Nonostante tutti i suoi discorsi sul “cuore e la mente”, il nuovo Alto Commissario aveva chiarito il suo obiettivo nelle conversazioni private, affermando che “il nucleo duro dei comunisti armati in questo paese è composto da fanatici che devono essere, e saranno, sterminati”.

Credendo che la decapitazione dei guerriglieri morti dovesse continuare e diventare una pratica regolare, Templer approvò l’uso dei membri della tribù Dyak del Borneo. I Dyak erano cacciatori di teste entusiasti e se c’era qualcuno in grado di dare la caccia al nemico e tagliargli la testa in modo netto e con il minimo sforzo, quelli erano proprio i Dyak. Un problema nell’utilizzare i Dyak in questo modo era che il taglio delle teste non era l’unica mutilazione che infliggevano abitualmente ai corpi dei loro nemici. Il Colonial Office era sufficientemente preoccupato per la cattiva pubblicità che avrebbe potuto derivare da alcune di queste altre abitudini, tanto da avvertire: “Altre pratiche potrebbero essersi sviluppate, in particolare nelle unità che impiegano i Dyak, che fornirebbero fotografie sgradevoli”. Questo era un eufemismo: i peni erano un altro dei trofei spesso raccolti dai cadaveri.

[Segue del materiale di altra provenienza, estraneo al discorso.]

Lemma sbind_run {A B} (m : SM A) (k : A → SM B) s a s1 :
  m s = Ok (a, s1) → (m ≫= k) s = k a s1.
Proof. intros H. unfold mbind, SM_bind. by rewrite H. Qed.

Lemma sret_ok {A} (a b : A) (s s' : SDB) : (mret a : SM A) s = Ok (b, s') → a = b ∧ s = s'.
Proof. by intros [= -> ->]. Qed.

Lemma srequire_ok b e s u s' : s_require b e s = Ok (u, s') → b = true ∧ s' = s.
Proof. destruct b; [|done]. by intros [= _ <-]. Qed.

Lemma of_option_ok {A} (o : option A) e s a s' : of_option o e s = Ok (a, s') → o = Some a ∧ s' = s.
Proof. destruct o; [|done]. by intros [= -> ->]. Qed.

Lemma in_ledger_ok {A} (m : M A) s a s' :
  in_ledger m s = Ok (a, s') → ∃ d, m (ledgerDb s) = Ok (a, d) ∧ s' = with_ledger d s.
Proof.
  unfold in_ledger. destruct (m (ledgerDb s)) as [[x d]|e]; [|done]. intros [= <- <-]. eauto.
Qed.

Lemma run_ledger {A} (m : M A) s a d :
  m (ledgerDb s) = Ok (a, d) → in_ledger m s = Ok (a, with_ledger d s).
Proof. intros H. unfold in_ledger. by rewrite H. Qed.

Ltac srun H :=
  lazymatch type of H with
  | (mbind _ (s_require _ _)) _ = Ok _ =>
      let Hb := fresh "Hb" in apply sbind_ok in H as (? & ? & [Hb ->]%srequire_ok & H)
  | (mbind _ (of_option _ _)) _ = Ok _ =>
      let a := fresh "a" in let Ho := fresh "Ho" in
      apply sbind_ok in H as (a & ? & [Ho ->]%of_option_ok & H)
  | (mbind _ (find_invoice _)) _ = Ok _ =>
      let inv := fresh "inv" in let Hi := fresh "Hi" in let s0 := fresh "s0" in
      apply sbind_ok in H as (inv & s0 & Hi & H);
      apply sbind_ok in Hi as (? & ? & [= <- <-] & [Hi ->]%of_option_ok)
  | (mbind _ s_get) _ = Ok _ => apply sbind_ok in H as (? & ? & [= <- <-] & H)
  | (mbind _ (update_mapping _ _)) _ = Ok _ => apply sbind_ok in H as (? & ? & [= <- <-] & H)
  | (mbind _ (markMapping _ _ _)) _ = Ok _ => apply sbind_ok in H as (? & ? & [= <- <-] & H)
  | (mbind _ (in_ledger _)) _ = Ok _ =>
      let d := fresh "d" in let Hd := fresh "Hd" in let a := fresh "a" in
      apply sbind_ok in H as (a & ? & (d & Hd & ->)%in_ledger_ok & H)
  | s_throw _ _ = Ok _ => discriminate H
  | mret _ _ = Ok _ => apply sret_ok in H as [? <-]; subst
  end.
Ltac sruns H := repeat (srun H).

(** ** Links between sessions and payments *)

(** A payment row keeps its invoice and its method, new rows take fresh ids. *)
Record pays (d d' : DB) : Prop := {
  ps_rows : ∀ p y', invoicePayments d' !! p = Some y' →
    (∃ y, invoicePayments d !! p = Some y ∧ py_invoiceId y' = py_invoiceId y ∧
          py_method y' = py_method y) ∨ (nextId d <= p < nextId d')%N;
  ps_next : (nextId d <= nextId d')%N }.

Record links (s : SDB) : Prop := {
  lk_fresh : ∀ k m, mappings s !! k = Some m → (k < nextMappingId s)%N;
  lk_object : ∀ k k' m m', mappings s !! k = Some m → mappings s !! k' = Some m' →
    mp_objectId m = mp_objectId m' → k = k';
  lk_invoice : ∀ k m, mappings s !! k = Some m → is_Some (invoices (ledgerDb s) !! mp_invoiceId m);
  lk_payment : ∀ k m p, mappings s !! k = Some m → mp_paymentId m = Some p →
    ∃ y, invoicePayments (ledgerDb s) !! p = Some y ∧ py_invoiceId y = mp_invoiceId m ∧ py_method y = card;
  lk_once : ∀ k k' m m' p, mappings s !! k = Some m → mappings s !! k' = Some m' →
    mp_paymentId m = Some p → mp_paymentId m' = Some p → k = k';
  lk_paid : ∀ p y, invoicePayments (ledgerDb s) !! p = Some y → (p < nextId (ledgerDb s))%N }.

(** A row after the foreign keys, from the row before. *)
Lemma ledger_mapping d s k m' :
  mappings (with_ledger d s) !! k = Some m' →
  ∃ m, mappings s !! k = Some m ∧ is_Some (invoices d !! mp_invoiceId m) ∧
    m' = with_payment (mp_paymentId m') m ∧
    (∀ p, mp_paymentId m' = Some p → mp_paymentId m = Some p ∧ is_Some (invoicePayments d !! p)).
Proof.
  simpl. rewrite lookup_omap. intros (m & Hm & Hr)%bind_Some. exists m. unfold referential in Hr.
  destruct (invoices d !! mp_invoiceId m) eqn:Ei; [|done]. injection Hr as <-.
  split_and!; [done | by eexists | done|]. simpl. intros p (q & Hq & Hp)%bind_Some.
  destruct (invoicePayments d !! q) eqn:E; [|done]. injection Hp as <-. split; [done | by eexists].
Qed.

Lemma links_ledger d s : links s → pays (ledgerDb s) d → links (with_ledger d s).
Proof.
  intros [Hf Ho Hi Hp Hn Hl] [Hr Hx].
  assert (∀ k m', mappings (with_ledger d s) !! k = Some m' → ∃ m, mappings s !! k = Some m ∧
    mp_objectId m' = mp_objectId m ∧ mp_invoiceId m' = mp_invoiceId m ∧
    (∀ p, mp_paymentId m' = Some p → mp_paymentId m = Some p ∧ is_Some (invoicePayments d !! p))) as H.
  { intros k m' (m & Hm & _ & E & Hpay)%ledger_mapping. exists m. rewrite E at 1 2. done. }
  split.
  - intros k m' (m & Hm & _)%H. eauto.
  - intros k k' m m' (m1 & H1 & E1 & _)%H (m2 & H2 & E2 & _)%H E. eapply Ho; eauto. congruence.
  - intros k m' (m & _ & Hs & E & _)%ledger_mapping. simpl. rewrite E. done.
  - intros k m' p (m & Hm & _ & E & Hpay)%H Ep. destruct (Hpay p Ep) as [Ep0 [y' Hy']].
    destruct (Hp k m p Hm Ep0) as (y & Hy & Eyi & Eym). exists y'. simpl. split; [done|].
    destruct (Hr p y' Hy') as [(y0 & Hy0 & E1 & E2)|Hge]; [|apply Hl in Hy; lia].
    rewrite Hy in Hy0. injection Hy0 as <-. rewrite E1, E2, E. done.
  - intros k k' m m' p (m1 & H1 & _ & _ & E1)%H (m2 & H2 & _ & _ & E2)%H Ep Ep'.
    eapply Hn; [exact H1 | exact H2 | by apply E1 | by apply E2].
  - intros p y Hy. simpl. destruct (Hr p y Hy) as [(y0 & Hy0 & _)|?]; [|lia]. apply Hl in Hy0. lia.
Qed.

Lemma pays_same d d' : invoicePayments d' = invoicePayments d → (nextId d <= nextId d')%N → pays d d'.
Proof. intros E Hn. split; [|done]. intros p y. rewrite E. left. eauto. Qed.

Lemma pays_insert d y ev :
  (∀ p y, invoicePayments d !! p = Some y → (p < nextId d)%N) →
  pays d (set_payments <[nextId d := y]> (set_aux (λ s, s) (N.succ (nextId d)) ev d)).
Proof.
  intros Hl. split; simpl; [|lia]. intros p y' [[<- _]|[_ ?]]%lookup_insert_Some; [right; lia|left; eauto].
Qed.

Lemma pays_delete d k : pays d (set_payments (delete k) d).
Proof. split; simpl; [|lia]. intros p y [_ ?]%lookup_delete_Some. left. eauto. Qed.

Lemma pays_amount d k a : pays d (set_payments (alter (with_amount a) k) d).
Proof.
  split; simpl; [|lia]. intros p y [(-> & y0 & ? & ->)|[_ ?]]%lookup_alter_Some; left; eauto.
Qed.

Lemma pays_recompute i now d a d' : recomputeInvoiceStatus i now d = Ok (a, d') → pays d d'.
Proof. intros (inv & _ & ->)%recomputeStatus_run. by apply pays_same. Qed.

(** A mapping changed in its status, its payment and its times only. *)
Lemma links_event k f s :
  links s →
  (∀ m, mappings s !! k = Some m → mp_objectId (f m) = mp_objectId m ∧ mp_invoiceId (f m) = mp_invoiceId m) →
  (∀ m p, mappings s !! k = Some m → mp_paymentId (f m) = Some p →
     mp_paymentId m = Some p ∨
     (∃ y, invoicePayments (ledgerDb s) !! p = Some y ∧ py_invoiceId y = mp_invoiceId m ∧ py_method y = card) ∧
     (∀ k' m', mappings s !! k' = Some m' → mp_paymentId m' ≠ Some p)) →
  links (set_mappings (alter f k) s).
Proof.
  intros [Hf Ho Hi Hp Hn Hl] Hf1 Hf2. split; simpl; [| | | | |done].
  - intros j m [(-> & m0 & ? & _)|[_ ?]]%lookup_alter_Some; eauto.
  - intros j j' m m' Hj Hj' E.
    apply lookup_alter_Some in Hj as [(-> & m0 & H0 & ->)|[Hne H0]],
      Hj' as [(-> & m1 & H1 & ->)|[Hne' H1]]; [done|..]; try (by eapply Ho).
    + rewrite (proj1 (Hf1 _ H0)) in E. by eapply Ho.
    + rewrite (proj1 (Hf1 _ H1)) in E. by eapply Ho.
  - intros j m [(-> & m0 & H0 & ->)|[_ ?]]%lookup_alter_Some; [|eauto].
    rewrite (proj2 (Hf1 _ H0)). eauto.
  - intros j m p [(-> & m0 & H0 & ->)|[_ ?]]%lookup_alter_Some E; [|eauto].
    rewrite (proj2 (Hf1 _ H0)). destruct (Hf2 _ _ H0 E) as [?|[? _]]; eauto.
  - intros j j' m m' p Hj Hj' E E'.
    apply lookup_alter_Some in Hj as [(-> & m0 & H0 & ->)|[Hne H0]],
      Hj' as [(-> & m1 & H1 & ->)|[Hne' H1]]; [done|..]; [| |by eapply Hn].
    + destruct (Hf2 _ _ H0 E) as [?|[_ Hno]]; [by eapply Hn | by destruct (Hno _ _ H1)].
    + destruct (Hf2 _ _ H1 E') as [?|[_ Hno]]; [by eapply Hn | by destruct (Hno _ _ H0)].
Qed.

Oltre al mezzo milione circa di uomini, donne e bambini cinesi confinati dietro il filo spinato nei Nuovi Villaggi, in Malesia era in uso anche un altro tipo di campo di concentramento. Gerald Templer era un grande sostenitore della detenzione senza processo, una tattica che l’esercito britannico aveva praticato per anni, ogni volta che ne aveva l’opportunità. Nel corso dell’emergenza malese, circa 34.000 uomini furono detenuti senza accusa in campi di prigionia. Alcuni furono detenuti per anni, mentre circa 15.000 furono deportati. I campi di concentramento in cui erano detenuti i sospetti membri del MNLA erano simili per molti aspetti ai campi di prigionia. Non ci sono testimonianze di atrocità commesse in questi campi. Ciò potrebbe essere dovuto al fatto che, in un certo senso, gli occhi del mondo erano puntati sul Sud-Est asiatico in quel periodo. La guerra in Corea, la lotta francese per l’Indocina: tutto ciò significava che i giornalisti erano inclini a presentarsi e a porre domande scomode.

Alla fine, la guerra in Malesia si trascinò per dodici anni, prima di esaurirsi nel 1960, proprio nel momento in cui l’America stava per rimanere invischiata in Vietnam. Non c’è dubbio che avessero osservato con interesse l’uso britannico di bombardieri pesanti e defolianti, sui quali avrebbero fatto grande affidamento nella loro lotta contro i guerriglieri comunisti. Rimasero anche affascinati dall’espressione “Hearts and minds” (cuori e menti). In senso molto reale, gli inglesi mostrarono all’America come condurre la guerra in Vietnam.